As most people with even a passing interest in investing know by now, Robinhood is an online brokerage firm catering to young and novice investors. Its flashy app claims to make trading easier and more accessible, but it also allegedly incorporates behavioral nudges that push users to do more short-term trading.
Because of the app's incentives and its customers' general lack of experience, Robinhood users tend to be very active traders. In fact, the brokerage saw more daily average revenue trades in June than all major incumbent brokers, and more than the combined number of DARTs on E*Trade and Charles Schwab.
Unfortunately, such frequent trading has a number of downsides -- including the potential to be taxed at a higher rate than investors who don't trade as much.
Why Robinhood traders may end up over-taxed
To understand why Robinhood investors may lose more of their profits to the IRS, you need to know how you're taxed on profitable investments. When they're in a taxable brokerage account (as opposed to a tax-deferred one), you're taxed in the year you sell. Specifically, you pay capital gains taxes at one of two different rates. Short-term capital gains -- gains on assets owned for a year or less -- are taxed at ordinary income tax rates. But gains on investments owned for a year or more are taxed at a lower long-term capital gains rate.

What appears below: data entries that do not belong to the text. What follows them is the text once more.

(** ** Not found *)

(** C7, as amended. A 404 ends the download at once: [download_nc_file]
    returns [False] after that single request, without another attempt, a
    sleep or a write. The run goes on and prints its summary, in which the
    file is counted in the one tally for failed and not-found downloads: in
    the two-file scenario the summary reads total 2, already existing 1,
    downloaded 0, failed or not found 1, after exactly one request. *)
Theorem not_found_is_terminal :
  (forall retries url local_path w w1 cl chunks intact,
     0 < retries ->
     send (Request GET url None) w = (Answer 404 cl chunks intact, w1) ->
     download_nc_file url local_path retries w = (false, w1) /\
     fs w1 = fs w /\
     log w1 = log w ++ [Requested (Request GET url None)]) /\
  (let '(r, w') := fetch_data_budget 3 two_files "indian" 2020 b_not_found in
   summary r = Some (Summary 2 1 0 1) /\
   local_paths r = [a_path; b_path] /\
   failed_downloads r = [b_url] /\
   log w' = [Requested (Request GET b_url None)]).
Proof.
  split.
  - intros retries url local_path w w1 cl chunks intact Hr Hs.
    split; [|split].
    + unfold download_nc_file.
      destruct (Z.to_nat retries) as [|n] eqn:En; [lia|].
      cbn [nc_attempts]. now rewrite Hs.
    + now rewrite <- (send_fs (Request GET url None) w), Hs.
    + unfold send in Hs. cbn [rq_url] in Hs.
      destruct (net w !! url) as [[|f rest]|]; now inversion Hs.
  - vm_compute. repeat split.
Qed.

Lemma not_found_is_terminal_witness :
  0 < 3 /\
  download_nc_file b_url b_path 3 b_not_found =
  (false, (send (Request GET b_url None) b_not_found).2).
Proof.
  split; [lia|].
  refine (proj1 (proj1 not_found_is_terminal 3 b_url b_path b_not_found _ None [] true _ _));
    [lia | vm_compute; reflexivity].
Defined.

(** C7, as stated, fails in its accounting: the summary has no separate
    not-found counter, and in the two-file scenario the file that is not found
    makes the failed tally 1, not 0, at the default budget and at a budget of
    three attempts alike. *)
Lemma not_found_counted_as_failed :
  (exists s, summary (fetch_data two_files "indian" 2020 b_not_found).1 = Some s /\
             failed_count s = 1 /\ failed_count s <> 0) /\
  (exists s, summary (fetch_data_budget 3 two_files "indian" 2020 b_not_found).1 = Some s /\
             failed_count s = 1 /\ failed_count s <> 0).
Proof.
  split; exists (Summary 2 1 0 1); (split; [vm_compute; reflexivity|]); simpl; lia.
Qed.
(** Lines 26-31: replace at [existingIndex], or [push]. *)
Definition put (existingIndex : option nat) (site : json) (sites : list json)
  : list json :=
  match existingIndex with
  | Some i => <[i := site]> sites
  | None => sites ++ [site]
  end.

Definition POST (payload : option json) (d : disk) : response * disk :=
  let attempt : completion disk :=
    site ← request_json payload;
    config ← read_config d;
    match config with
    | JNull => Throws TypeError
    | JObj props =>
        let props1 :=
          if truthy (own_prop wordpress_sites props) then props
          else assign wordpress_sites (JArr []) props in
        sites ← as_array (own_prop wordpress_sites props1);
        existingIndex ← findIndex site sites;
        write_config d
          (JObj (assign wordpress_sites (JArr (put existingIndex site sites)) props1))
    | JArr _ =>
        (* [wordpress_sites] becomes a named property of the array; the
           fresh [[]] has no match, [site] is pushed onto it, and
           [JSON.stringify] writes the array's elements only *)
        write_config d config
    | JBool _ | JNum _ | JStr _ =>
        (* a module is strict code: creating a property on a primitive
           throws *)
        Throws TypeError
    end
  in
  match attempt with
  | Normal d' => (json_response success_body, d')
  | Throws _ => (json_response_status (error_body "Failed to save WordPress site") 500, d)
  end.

(** [sites.filter((site) => site.url !== url)] *)
Fixpoint filter_out (url : value) (sites : list json) : completion (list json) :=
  match sites with
  | [] => Normal []
  | site :: rest =>
      u ← get site "url";
      kept ← filter_out url rest;
      mret (if negb (strict_eq u url) then site :: kept else kept)
  end.

Definition DELETE (payload : option json) (d : disk) : response * disk :=
  let attempt : completion disk :=
    data ← request_json payload;
    url ← get data "url";
    config ← read_config d;
    sites ← get config wordpress_sites;
    if truthy sites then
      match config with
      | JObj props =>
          items ← as_array sites;
          kept ← filter_out url items;
          write_config d (JObj (assign wordpress_sites (JArr kept) props))
      | _ => Normal d  (* not reached: only an object has a truthy property *)
      end
    else Normal d
  in
  match attempt with
  | Normal d' => (json_response success_body, d')
  | Throws _ => (json_response_status (error_body "Failed to delete WordPress site") 500, d)
  end.

End Sites.

(** ** [test-connection/route.ts] *)
Module TestConnection.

How much lower? For single tax filers with incomes up to $40,000 and married joint filers with incomes up to $80,000, the long-term capital gains rate is 0%. It's 15% for single filers with incomes up to $441,500 or married joint filers with incomes as high as $496,000, and it's just 20% for high earners above these thresholds.
Lower tax rates apply to long-term gains because lawmakers want to incentivize responsible long-term investing. The problem is, Robinhood may subtly encourage inexperienced investors to engage in exactly the type of short-term speculative trading these tax incentives are designed to discourage.
Short-term trading typically won't be consistently profitable over time, but in recent months many Robinhood users have been riding the wave of the coronavirus rally. And Robinhood's high trading volume suggests many are pocketing gains by selling shares of stock they're very unlikely to have held for a year or longer.
Those who sell and owe taxes at higher short-term capital gains rates keep a smaller percentage of their profits. That may not seem like a big deal, since after all, profit is profit. But since speculative trading isn't likely to pay off over the long haul, it means less of a cushion to absorb future losses.
Of course, you can offset capital gains with capital losses, but that only helps if you either experience the losses in the same year as the gains, or had them in prior years and carried them over. And while experienced investors often engage in tax-loss harvesting and make strategic choices on when to sell losing assets to offset gains, this may not be a common technique embraced by novice short-term investors of the type Robinhood attracts.
At other brokerages that don't cater to inexperienced traders or provide behavioral nudges to encourage active trading -- and that appear to see far fewer trades because of it -- investors may be more likely to hold their stocks long enough to be taxed at lower rates. Most of these other brokerages also offer tax-advantaged accounts Robinhood doesn't, enabling investors to make pre-tax contributions or tax-free withdrawals and defer taxes on gains, which Robinhood investors can't do.
Of course, if you're a Robinhood investor who made a profit, you may not care that you'll pay taxes at a higher rate than long-term investors. But realize that you're both taking a bigger risk by investing for the short term and giving up the favorable tax rate that's a big advantage of earning investment income.
By contrast, long-term investing maximizes your chances of profitability over the long term and means you'll keep more of those profits rather than owing a big bill to the IRS.